_YOUR TASK_. Reproduce each line from the records that holds "integers".

_TASK DATA_.
━━━━━━━━━━━━━━━━━━━━━━━━━━━━━━

#[global] Instance PersistentState_eta : Eta PersistentState := fun r =>
  mkPersistentState (p_current_term r) (p_voted_for r) (p_cluster_nodes r) (p_cluster_old_nodes r)
    (p_cluster_learners r) (p_cluster_version r) (p_cluster_is_joint r).

Record StatePersister (DB : Type) := mkStatePersister {
  (** the database of the directory, and whether [db_] is set *)
  sp_db : DB;
  sp_open : bool;
  sp_cached_state : PersistentState;
  sp_snapshot_last_index : Z;
  sp_snapshot_last_term : Z;
  sp_sync_on_write : bool;
  sp_compression_type : CompressionType
}.
#[global] Instance StatePersister_eta DB : Eta (StatePersister DB) := fun r =>
  mkStatePersister DB (sp_db DB r) (sp_open DB r) (sp_cached_state DB r)
    (sp_snapshot_last_index DB r) (sp_snapshot_last_term DB r) (sp_sync_on_write DB r)
    (sp_compression_type DB r).
Arguments mkStatePersister {DB}.
Arguments sp_db {DB}.
Arguments sp_open {DB}.
Arguments sp_cached_state {DB}.
Arguments sp_snapshot_last_index {DB}.
Arguments sp_snapshot_last_term {DB}.
Arguments sp_sync_on_write {DB}.
Arguments sp_compression_type {DB}.

(** What a chunk provider does: it fills in these chunks, then returns false or
    throws. *)
Record ChunkProvider := mkChunkProvider {
  cp_chunks : list bytes;
  cp_throws : option string
}.

Section state_persister.
Context {DB : Type} `{!LevelDB DB} `{!ClusterJson}.
Notation SP := (StatePersister DB).

Definition StatePersister_new (db : DB) : SP :=
  mkStatePersister db false PersistentState_default 0 0 false kSnappyCompression.

Definition SpSetSyncOnWrite (sync : bool) : State SP unit :=
  updates (fun s => s <| sp_sync_on_write := sync |>).
(** C17. Saving a snapshot in chunks is atomic.  Whatever fails, each map the
    database may hold after a crash, and the current one, is an old one as far
    as any key but the temporary ones goes, or has the whole new snapshot and
    the other keys of an old one; success leaves only the new snapshot, an
    error leaves what reads see unchanged. *)
Theorem snapshot_swap_is_atomic {DB} `{!LevelDB DB} `{!LevelDBLaws DB}
    (s : StatePersister DB) (p : ChunkProvider) last_index last_term :
  Z.of_nat (length (cp_chunks p)) <= UINT32_MAX ->
  let '(status, s') := SpSaveSnapshotStream p last_index last_term s in
  let cs := nonempty (cp_chunks p) in
  (forall m, found s' m -> exists m0, found s m0 /\
     (agree m m0 \/ stores m cs last_index last_term /\ same_rest m m0)) /\
  if status_ok status then forall m, found s' m -> stores m cs last_index last_term
  else agree (db_map (sp_db s')) (db_map (sp_db s)).
Proof.
  intros Hl. pose proof (proj1 (save_stream_spec s p last_index last_term Hl)) as Hs.
  by destruct (SpSaveSnapshotStream p last_index last_term s).
Qed.

(** A snapshot saved in chunks is loaded as it was saved.  After a save
    that succeeded, a crash and a start, the load ends; when it succeeds the
    consumer got the chunks in order and the index and term are those saved,
    and without read errors it does succeed. *)
Theorem saved_snapshot_loads {DB} `{!LevelDB DB} `{!LevelDBLaws DB} `{!ClusterJson}
    (s : StatePersister DB) (p : ChunkProvider) last_index last_term db t li0 lt0 :
  Z.of_nat (length (cp_chunks p)) <= UINT32_MAX -> is_u64 last_index -> is_u64 last_term ->
  nonempty (cp_chunks p) <> [] ->
  status_ok (SpSaveSnapshotStream p last_index last_term s).1 = true ->
  crash (sp_db (SpSaveSnapshotStream p last_index last_term s).2) db ->
  SpOpen (StatePersister_new db) = (StOK, t) ->
  exists status consumed li lt t',
    SpLoadSnapshotStream li0 lt0 t = (Some (status, consumed, li, lt), t') /\
    (status_ok status = true ->
     consumed = nonempty (cp_chunks p) /\ li = last_index /\ lt = last_term) /\
    (db_healthy db -> status = StOK).
Proof.
  intros Hl Hi Ht Hne Hok Hc (Ho & Em & Hh)%SpOpen_frame.
  destruct (load_stream_spec t (nonempty (cp_chunks p)) last_index last_term li0 lt0)
    as (status & consumed & li & lt & t' & R1 & R2 & R3); try done.
  - etrans; [|exact Hl]. apply inj_le. unfold nonempty. apply length_filter.
  - destruct (save_stream_spec s p last_index last_term Hl) as [[_ Hs] _]. rewrite Hok in Hs.
    rewrite Em. apply Hs. right. by apply crash_finds.
  - exists status, consumed, li, lt, t'. auto.
Qed.

(** ** Instances and examples *)

#[global] Instance JsonValue_eq_dec : EqDecision JsonValue.
Proof. solve_decision. Defined.
#[global, refine] Instance JsonValue_countable : Countable JsonValue :=
  inj_countable' (fun v => match v with JNodes l => inl l | JU64 z => inr (inl z) | JBool b => inr (inr b) end)
    (fun x => match x with inl l => JNodes l | inr (inl z) => JU64 z | inr (inr b) => JBool b end) _.
Proof. by intros []. Defined.

Module PlainJson.
(** An object is printed as the bytes of its number. *)
Definition dump (obj : list (string * JsonValue)) : bytes :=
  le (Pos.size_nat (encode obj)) (Z.pos (encode obj)).
Definition parse (bs : bytes) : option (list (string * JsonValue)) := decode (Z.to_pos (le_val bs)).
Definition member (obj : list (string * JsonValue)) (k : string) : option JsonValue :=
  snd <$> find (fun kv => bool_decide (kv.1 = k)) obj.

#[export] Instance json : ClusterJson := {
  cj := list (string * JsonValue);
  cj_dump := dump;
  cj_parse := parse;
  cj_nodes j k := match member j k with Some (JNodes l) => Some l | None => Some [] | _ => None end;
  cj_u64 j k := match member j k with Some (JU64 z) => Some z | None => Some 0 | _ => None end;
  cj_bool j k := match member j k with Some (JBool b) => Some b | None => Some false | _ => None end
}.

Lemma pos_size p : Z.pos p < 2 ^ Z.of_nat (Pos.size_nat p).
Proof.
  induction p as [p IH|p IH|]; cbn [Pos.size_nat]; rewrite ?Nat2Z.inj_succ, ?Z.pow_succ_r by lia; lia.
Qed.

Lemma parse_dump obj : parse (dump obj) = Some obj.
Proof.
  unfold parse, dump. rewrite le_val_le. rewrite Z.mod_small.
  - simpl. apply decode_encode.
  - split; [lia|]. eapply Z.lt_le_trans; [apply pos_size|]. change 256 with (2 ^ 8).
    rewrite <- Z.pow_mul_r by lia. apply Z.pow_le_mono_r; lia.
Qed.

Lemma member_in obj k v : NoDup obj.*1 -> (k, v) ∈ obj -> member obj k = Some v.
Proof.
  unfold member. induction obj as [|[k' v'] obj IH]; [by rewrite elem_of_nil|].
  intros [Hn Hd]%list.NoDup_cons Hin%elem_of_cons. cbn [find fst].
  case_bool_decide as E; simpl.
  - destruct Hin as [[= _ ->]|Hin]; [done|]. destruct Hn. subst. apply list_elem_of_fmap. by exists (k, v).
  - destruct Hin as [[= -> ->]|Hin]; [done|]. by apply IH.
Qed.

#[export] Instance laws : ClusterJsonLaws.
Proof.
  constructor. intros obj Hd. exists obj. split; [apply parse_dump|]. intros k v Hkv.
  pose proof (member_in obj k v Hd Hkv) as Hm. by destruct v; simpl; rewrite Hm.
Qed.
End PlainJson.
Import PlainJson.

(** A database with nothing in it, and the persister that opened it. *)
Definition empty_db : MemDb := mkMemDb ∅ [∅] [].
Definition opened (db : MemDb) : StatePersister MemDb := (SpOpen (StatePersister_new db)).2.
Definition restarted (db : MemDb) : MemDb := mkMemDb (mem_map db) [mem_map db] [].

Definition sample_state (term voted_for : Z) : PersistentState :=
  mkPersistentState term voted_for [1; 2; 3] [] [4] 2 false.
Definition sample_provider : ChunkProvider :=
  mkChunkProvider [[Byte.x61]; []; [Byte.x62; Byte.x63]] None.
Definition sample_sp_calls : list SpCall :=
  [CallSaveState (sample_state 7 2); CallSaveStream sample_provider 40 6;
   CallSaveState (sample_state 8 (-1))].

Lemma saved_state_survives_witness :
  let s := opened empty_db in
  exists st t, st ∈ candidates sample_sp_calls (sp_run sample_sp_calls s).1 [PersistentState_default] /\
    SpOpen (StatePersister_new (restarted (sp_db (sp_run sample_sp_calls s).2))) = (StOK, t) /\
    forall out, SpLoadState out t = (StOK, st, t).
Proof.
  apply (saved_state_survives (opened empty_db) sample_sp_calls [PersistentState_default]
    (restarted (sp_db (sp_run sample_sp_calls (opened empty_db)).2))).
  - apply found_all. intros m Hm. exists PersistentState_default. split; [set_solver|].
    assert (m = ∅) as -> by (destruct Hm as [->|Hm]; [done|by apply list_elem_of_singleton in Hm]).
    split; [unfold state_fits, is_u32, is_u64, UINT32_MAX, UINT64_MAX; simpl; lia|by right].
  - unfold sample_sp_calls. rewrite !list.Forall_cons. cbn [sp_call_fits].
    unfold state_fits, is_u32, is_u64, UINT32_MAX, UINT64_MAX. split_and!; simpl; try lia. constructor.
  - split; [|done]. vm_compute. constructor.
  - done.
Defined.
(** C6. From the callback to the next start: the log persister runs over the
    hybrid persister on a directory that was empty, with system calls that work
    and a database that can be read, under any schedule of its steps and any
    policy.  When the process is killed between two steps, and so not inside a call
    of the persister, the next start succeeds and finds a prefix of the history of
    appends and truncations that was issued, with every entry whose callback
    reported success; reads give the log of that prefix.  A kill between the two
    writes of a flush is not covered: [Open] then fails
    ([missing_trailer_blocks_open]). *)
Theorem acknowledged_survives_restart dir msg d (db db' : DB) config now owner cs :
  d_tape d = [] -> d_kind d <> NotDir -> d_files d = ∅ -> db_healthy db -> db_healthy db' ->
  Forall (call_fits (P := HP) owner) cs -> Z.of_nat (length cs * S (length cs)) + 2 <= UINT64_MAX ->
  let p := (HpOpen dir msg (HybridPersister_new d db)).2 in
  let s := lp_run (LogPersister_new (Some p) config now) cs in
  exists p1 issued durable p2 found,
    lp_persister s = Some p1 /\ holds p1 issued durable /\
    HpOpen dir msg (hp_killed p1 db') = (StOK, p2) /\ found `prefix_of` issued /\
    (forall k st, (k, st) ∈ lp_fired s -> status_ok st = true -> CEntry (owner k) ∈ found) /\
    (forall i, (HpGetEntry i p2).1 = log_get i (log_of found)).
Proof.
  intros Ht Hk Hf Hd Hd' Hcs HN p s.
  destruct (HpOpen_new dir msg d (StatePersister_new db) Ht Hk Hf eq_refl Hd) as (p0 & E0 & H0). unfold s, p, HybridPersister_new. rewrite E0. cbn [snd].
  assert (HN' : Z.of_nat (length cs * S (length cs)) <= max_history (P := HP)) by (cbn; lia).
  destruct (lp_run_inv owner (length cs) HN' ltac:(lia) cs _ p0 [] [] 0
    (lp_new_inv owner _ HN' p0 config now H0)) as (p1 & h & d1 & I & _); [lia|done|].
  destruct (HpOpen_killed dir msg p1 h d1 (StatePersister_new db') (li_holds _ _ _ _ _ _ _ I) eq_refl Hd') as (p2 & q & R2 & Hq & Ho & Hw).
  exists p1, h, d1, p2, (d1 ++ q). split; [apply I|]. split; [apply I|]. split_and!; [done..| |].
  - intros k st Hin Hst. apply elem_of_app. left. by apply (li_fired _ _ _ _ _ _ _ I k st).
  - intros i. by eapply HpGetEntry_ok.
Qed.
End theorems.

(** ** Runs *)
Import PlainLib PlainJson.

Definition sample_owner (k : nat) : RaftLogEntry := sample_entry (Z.of_nat k) "a".
Definition sample_run : list LpCall :=
  [LStart; LAppend (sample_owner 1) (Some 1%nat) None; LAppend (sample_owner 2) (Some 2%nat) None;
   LFlush 0 None; LFlush 0 None; LFlush 0 None; LRequestSync; LSync 0; LSync 0; LSync 0;
   LAppend (sample_owner 3) (Some 3%nat) None; LFlush 0 None].
Definition sample_hybrid : HybridPersister MemDb :=
  (HpOpen "data" "" (HybridPersister_new empty_disk empty_db)).2.
Definition sample_lp : LogPersister (HybridPersister MemDb) :=
  lp_run (LogPersister_new (Some sample_hybrid) LogPersistenceConfig_default 0) sample_run.
(* ===== verification/Json.v ===== *)
(** * JSON values

    The values of the JSON library as the source uses them: objects are kept in
    the order of their keys, as in its [std::map]; numbers are integers, or
    floating-point numbers known by their integral part, to which conversions
    truncate.  Parsing and printing are the class [JsonText] with its laws: a
    value is printed when its strings are UTF-8, and read back as it was. *)

From Stdlib Require Import Ascii.
From S2P Require Import Prelude Types RaftLog Quorum RaftGroup Timers Replicate Membership Text Bytes DenseIndex Disk Wal WalScan.

Inductive json :=
| Jnull
| Jbool (b : bool)
| Jint (z : Z)
| Jfloat (truncated : Z)
| Jstr (s : string)
| Jarr (l : list json)
| Jobj (members : list (string * json)).

(** ** Objects *)

(** [j[key] = v] *)
Fixpoint members_set (k : string) (v : json) (l : list (string * json)) : list (string * json) :=
  match l with
  | [] => [(k, v)]
  | (k', v') :: l' =>
      match String.compare k k' with
      | Lt => (k, v) :: l
      | Eq => (k, v) :: l'
      | Gt => (k', v') :: members_set k v l'
      end
  end.

Definition json_object (l : list (string * json)) : json :=
  Jobj (foldl (fun o kv => members_set kv.1 kv.2 o) [] l).

Fixpoint members_get (k : string) (l : list (string * json)) : option json :=
  match l with
  | [] => None
  | (k', v) :: l' => if decide (k = k') then Some v else members_get k l'
  end.

(** [contains] is false for a value that is not an object. *)
Definition json_get (j : json) (k : string) : option json :=
  match j with Jobj l => members_get k l | _ => None end.
Definition json_has (j : json) (k : string) : bool := bool_decide (is_Some (json_get j k)).

(** ** Conversions, [None] for the exception *)

Definition json_number (j : json) : option Z :=
  match j with
  | Jint z | Jfloat z => Some z
  | Jbool b => Some (if b then 1 else 0)
  | _ => None
  end.
Definition to_u32 (j : json) : option Z := u32 <$> json_number j.
(** The library's own unsigned type is not converted to from a boolean. *)
Definition to_u64 (j : json) : option Z :=
  match j with Jbool _ => None | _ => u64 <$> json_number j end.
Definition to_i32 (j : json) : option Z := i32 <$> json_number j.
Definition to_bool (j : json) : option bool := match j with Jbool b => Some b | _ => None end.
Definition to_str (j : json) : option string := match j with Jstr s => Some s | _ => None end.

(** ** UTF-8 *)

Definition in_range (lo hi : Z) (a : ascii) : bool :=
  bool_decide (lo <= Z.of_N (N_of_ascii a) <= hi).
Definition is_tail (a : ascii) : bool := in_range 0x80 0xBF a.

(** The bytes of well-formed sequences. *)
Fixpoint utf8 (s : string) : bool :=
  match s with
  | EmptyString => true
  | String a s1 =>
    if in_range 0 0x7F a then utf8 s1
    else match s1 with
    | EmptyString => false
    | String b s2 =>
      if in_range 0xC2 0xDF a then is_tail b && utf8 s2
      else match s2 with
      | EmptyString => false
      | String c s3 =>
        let second3 := if in_range 0xE0 0xE0 a then in_range 0xA0 0xBF b
                       else if in_range 0xED 0xED a then in_range 0x80 0x9F b else is_tail b in
        if in_range 0xE0 0xEF a then second3 && is_tail c && utf8 s3
        else match s3 with
        | EmptyString => false
        | String d s4 =>
          let second4 := if in_range 0xF0 0xF0 a then in_range 0x90 0xBF b
                         else if in_range 0xF4 0xF4 a then in_range 0x80 0x8F b else is_tail b in
          in_range 0xF0 0xF4 a && second4 && is_tail c && is_tail d && utf8 s4
        end
      end
    end
  end.

Fixpoint json_utf8 (j : json) : bool :=
  match j with
  | Jstr s => utf8 s
  | Jarr l => forallb json_utf8 l
  | Jobj l => forallb (fun '(k, v) => utf8 k && json_utf8 v) l
  | _ => true
  end.

(** ** The library *)

(** Values that are printed and parsed to themselves: integers of 64 bits, keys
    in order, and no floating-point numbers. *)
Fixpoint sorted_keys (l : list string) : bool :=
  match l with
  | k :: (k' :: _) as l' => bool_decide (String.compare k k' = Lt) && sorted_keys l'
  | _ => true
  end.
Fixpoint json_plain (j : json) : bool :=
  match j with
  | Jint z => bool_decide (-9223372036854775808 <= z <= UINT64_MAX)
  | Jfloat _ => false
  | Jarr l => forallb json_plain l
  | Jobj l => sorted_keys (map fst l) && forallb (fun '(_, v) => json_plain v) l
  | _ => true
  end.

(** [inl] is the text of an exception; [jt_type_error] the text of the exception
    of a conversion, one for all of them. *)
Class JsonText := {
  jt_parse : string -> string + json;
  jt_dump : json -> string + string;
  jt_type_error : string
}.

Class JsonTextLaws `{!JsonText} := {
  jt_round_trip j : json_plain j = true -> json_utf8 j = true ->
    exists s, jt_dump j = inr s /\ jt_parse s = inr j;
  jt_strict j : json_utf8 j = false -> exists what, jt_dump j = inl what
}.

(** ** An instance: a value is printed as the bits of its number *)

Section induction.
Context (P : json -> Prop).
Context (Hnull : P Jnull) (Hbool : forall b, P (Jbool b)) (Hint : forall z, P (Jint z))
  (Hfloat : forall z, P (Jfloat z)) (Hstr : forall s, P (Jstr s))
  (Harr : forall l, Forall P l -> P (Jarr l)) (Hobj : forall l, Forall (fun kv => P kv.2) l -> P (Jobj l)).

Fixpoint json_rect_nested (j : json) : P j :=
  match j with
  | Jnull => Hnull
  | Jbool b => Hbool b
  | Jint z => Hint z
  | Jfloat z => Hfloat z
  | Jstr s => Hstr s
  | Jarr l => Harr l ((fix go l : Forall P l :=
      match l with [] => Forall_nil _ | j :: l => @List.Forall_cons _ P j l (json_rect_nested j) (go l) end) l)
  | Jobj l => Hobj l ((fix go l : Forall (fun kv => P kv.2) l :=
      match l with
      | [] => Forall_nil _
      | kv :: l => @List.Forall_cons _ (fun kv => P kv.2) kv l (json_rect_nested kv.2) (go l)
      end) l)
  end.
End induction.

Definition leaf : Type := bool + Z + Z + string.
Fixpoint json_tree (j : json) : gen_tree leaf :=
  match j with
  | Jnull => GenNode 0 []
  | Jbool b => GenLeaf (inl (inl (inl b)))
  | Jint z => GenLeaf (inl (inl (inr z)))
  | Jfloat z => GenLeaf (inl (inr z))
  | Jstr s => GenLeaf (inr s)
  | Jarr l => GenNode 1 (map json_tree l)
  | Jobj l => GenNode 2 (map (fun '(k, v) => GenNode 3 [GenLeaf (inr k); json_tree v]) l)
  end.
Fixpoint tree_json (t : gen_tree leaf) : json :=
  match t with
  | GenLeaf (inl (inl (inl b))) => Jbool b
  | GenLeaf (inl (inl (inr z))) => Jint z
  | GenLeaf (inl (inr z)) => Jfloat z
  | GenLeaf (inr s) => Jstr s
  | GenNode 1 l => Jarr (map tree_json l)
  | GenNode 2 l => Jobj (map (fun t => match t with
      | GenNode _ [GenLeaf (inr k); v] => (k, tree_json v) | _ => ("", Jnull) end) l)
  | GenNode _ _ => Jnull
  end.

Lemma tree_json_tree j : tree_json (json_tree j) = j.
Proof.
  induction j as [| | | | |l IH|l IH] using json_rect_nested; try done; simpl; f_equal.
  - rewrite map_map. induction IH as [|j l Hj _ IH]; simpl; [done|]. by f_equal.
  - rewrite map_map. induction IH as [|[k v] l Hj _ IH]; simpl in *; [done|]. by rewrite Hj, IH.
Qed.

Definition json_code (j : json) : positive := encode (json_tree j).

Fixpoint bits (p : positive) : string :=
  match p with
  | xH => ""
  | xO p => String "0" (bits p)
  | xI p => String "1" (bits p)
  end.
Fixpoint of_bits (s : string) : option positive :=
  match s with
  | EmptyString => Some xH
  | String "0" s => xO <$> of_bits s
  | String "1" s => xI <$> of_bits s
  | String _ _ => None
  end.
Lemma of_bits_bits p : of_bits (bits p) = Some p.
Proof. induction p as [p IH|p IH|]; simpl; by rewrite ?IH. Qed.

Module PlainText.
#[export] Instance text : JsonText := {
  jt_parse s :=
    match of_bits s ≫= decode with
    | Some t => inr (tree_json t)
    | None => inl "parse error"
    end;
  jt_dump j := if json_utf8 j then inr (bits (json_code j)) else inl "invalid UTF-8 byte";
  jt_type_error := "type must be number"
}.

#[export] Instance laws : JsonTextLaws.
Proof.
  split.
  - intros j _ Hu. exists (bits (json_code j)). simpl. rewrite Hu. split; [done|].
    rewrite of_bits_bits. simpl. unfold json_code. by rewrite decode_encode, tree_json_tree.
  - intros j Hu. simpl. rewrite Hu. by eexists.
Qed.
End PlainText.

━━━━━━━━━━━━━━━━━━━━━━━━━━━━━━

_FINAL ANSWER_.
    the order of their keys, as in its [std::map]; numbers are integers, or
(** Values that are printed and parsed to themselves: integers of 64 bits, keys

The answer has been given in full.